What you should do: Your answer should hold exactly the lines from the one containing "Fixpoint splitComma (s" through the end of the material, and no others.

Material provided:
————

(** * sping: CORS, access-log and panic-recovery middleware, start-up and shutdown

    A shallow embedding of [main.go] (API version 0.0.2): the three
    middleware closures, the route handlers, the whitelist construction of
    [main] and its shutdown sequence.  The parts of Go's standard library
    the program calls ([net/http]'s ResponseWriter and [http.Error],
    [strings.Split], [net.SplitHostPort], [json.Encoder]) are modelled
    next to the code that uses them. *)

From Stdlib Require Import ZArith Ascii String List Bool Lia.
From stdpp Require Import base option list strings gmap fin_maps.

Local Open Scope string_scope.

(** ** Strings *)

Module Str.

(** The double quote, written by its code so that no literal has to
    escape it. *)
Definition dquote : string := String (ascii_of_nat 34) EmptyString.
Definition newline : string := String (ascii_of_nat 10) EmptyString.

(** [strings.ReplaceAll(s, " ", "")] : every space is removed. *)
Fixpoint removeSpaces (s : string) : string :=
  match s with
  | EmptyString => EmptyString
  | String c rest =>
      if Ascii.eqb c " "%char then removeSpaces rest
      else String c (removeSpaces rest)
  end.

(** [strings.Split(s, ",")] : the pieces between the commas, in order.
    The result is never empty: splitting the empty string yields one
    empty piece. *)
Fixpoint splitComma (s : string) : list string :=
  match s with
  | EmptyString => [EmptyString]
  | String c rest =>
      if Ascii.eqb c ","%char then EmptyString :: splitComma rest
      else match splitComma rest with
           | piece :: pieces => String c piece :: pieces
           | [] => [String c EmptyString]
           end
  end.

————

Expected output:
Fixpoint splitComma (s : string) : list string :=
  match s with
  | EmptyString => [EmptyString]
  | String c rest =>
      if Ascii.eqb c ","%char then EmptyString :: splitComma rest
      else match splitComma rest with
           | piece :: pieces => String c piece :: pieces
           | [] => [String c EmptyString]
           end
  end.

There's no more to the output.